Understanding Our World

We just finished up another amazing User Conference, and I want to thank the 14,000+ people who attended and made this our best conference ever. The theme of the conference this year was “GIS—Understanding Our World,” and I tried to describe what the theme meant during my Monday plenary [you can watch video of the plenary here]. While there may be some curiosity involved in our quest for understanding, what really drives this is the need for our actions to be intelligent and based on science.

The availability of new technologies and the growing concern for our planet means that we are producing an ever-increasing store of data describing our earth.  We’re being bombarded with data from a combination of old and new sources—satellites, sensors, crowdsourcing (“human sensors”), models, digitization of historic records, and much more. Only when these billions of bits of information are combined and organized can we achieve a higher meaning—a true understanding of our world. This will require the right technology and culture for sharing our data and building a common geospatial infrastructure. My sense is that our new platform of ArcGIS Online provides such a framework and will enable our users, both in their organizations and beyond, to achieve the vision of SDI.

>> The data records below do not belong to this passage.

(** * investor_agent: the evaluation subsystem

    A shallow embedding of the graders of [src/eval/openai_evals_runner.py],
    the judgment evaluator of [src/eval/llm_judge.py] and the comparator of
    [src/eval/compare_evaluators.py], with the properties the specification
    states about them.

    Conventions of the embedding.
    - A Python [str] is a [string]; a character is its code point, and the
      development covers code points below 256 (Latin-1), for which
      [str.lower], [str.strip], [\s] and [\d] are written out below.
    - A Python [float] score is a rational number of [Q]: the scores are
      ratios of small counts and the constants 0.0, 0.5, 0.7, 0.8, 1.0, and
      the arithmetic on them is the exact one.  Division is partial
      ([py_div]) where the source divides.
    - A dictionary with a fixed set of keys is a record; a dictionary keyed
      by data (category names) is a [gmap string _].
    - The wall clock read by [datetime.now()] is an explicit argument. *)

From Stdlib Require Import String Ascii List ZArith QArith Qabs Qcanon Lqa Bool Lia.
From stdpp Require Import gmap strings fin_maps.
Import ListNotations.

Local Open Scope string_scope.
Local Open Scope Q_scope.

(** ** Python strings *)

Module PyStr.

Definition code (c : ascii) : nat := nat_of_ascii c.

Definition in_range (lo hi n : nat) : bool := (lo <=? n)%nat && (n <=? hi)%nat.

(** [str.lower] on one code point below 256: A-Z and the Latin-1 capitals
    (U+00C0..U+00DE except the multiplication sign U+00D7) move by 32. *)
Definition lower_char (c : ascii) : ascii :=
  let n := code c in
  if in_range 65 90 n || (in_range 192 222 n && negb (n =? 215)%nat)
  then ascii_of_nat (n + 32)
  else c.

Fixpoint lower (s : string) : string :=
  match s with
  | EmptyString => EmptyString
  | String c s' => String (lower_char c) (lower s')
  end.

(** [str.isspace] / the regex class [\s] below 256. *)
Definition isspace (c : ascii) : bool :=
  let n := code c in
  in_range 9 13 n || in_range 28 32 n || (n =? 133)%nat || (n =? 160)%nat.

(** The regex class [\d] below 256. *)
Definition isdigit (c : ascii) : bool := in_range 48 57 (code c).

Fixpoint lstrip (s : string) : string :=
  match s with
  | EmptyString => EmptyString
  | String c s' => if isspace c then lstrip s' else s
  end.

Fixpoint rstrip (s : string) : string :=
  match s with
  | EmptyString => EmptyString
  | String c s' =>
      match rstrip s' with
      | EmptyString => if isspace c then EmptyString else String c EmptyString
      | r => String c r
      end
  end.

(** [s.strip()] *)
Definition strip (s : string) : string := rstrip (lstrip s).

Fixpoint startswith (p s : string) : bool :=
  match p, s with
  | EmptyString, _ => true
  | String a p', String b s' => Ascii.eqb a b && startswith p' s'
  | String _ _, EmptyString => false
  end.

(** [needle in hay] *)
Fixpoint contains (needle hay : string) : bool :=
  startswith needle hay ||
  match hay with
  | EmptyString => false
  | String _ hay' => contains needle hay'
  end.

(** [s.split(sep)] for a one-character separator: never the empty list. *)
Fixpoint split (sep : ascii) (s : string) : list string :=
  match s with
  | EmptyString => [EmptyString]
  | String c s' =>
      if Ascii.eqb c sep then EmptyString :: split sep s'
      else match split sep s' with
           | h :: t => String c h :: t
           | [] => [String c EmptyString]
           end
  end.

Understanding our world isn’t just an “environmental” issue. I remember a conversation with a business reporter from a large newspaper in the early 1990s. He wanted to know how businesses could use GIS. I explained that responsible stewardship of our planet went beyond traditional “environmentalism” and “conservation”, touching virtually every aspect of our daily lives—and nowhere was there a bigger opportunity for this than in business applications of GIS.  Today, the idea that “going green” can be a win-win—good for the environment while at the same time also being good business—is a much easier concept to grasp than it was twenty years ago. And GIS has emerged as an important technology for many “green” applications, supporting science-based decision making.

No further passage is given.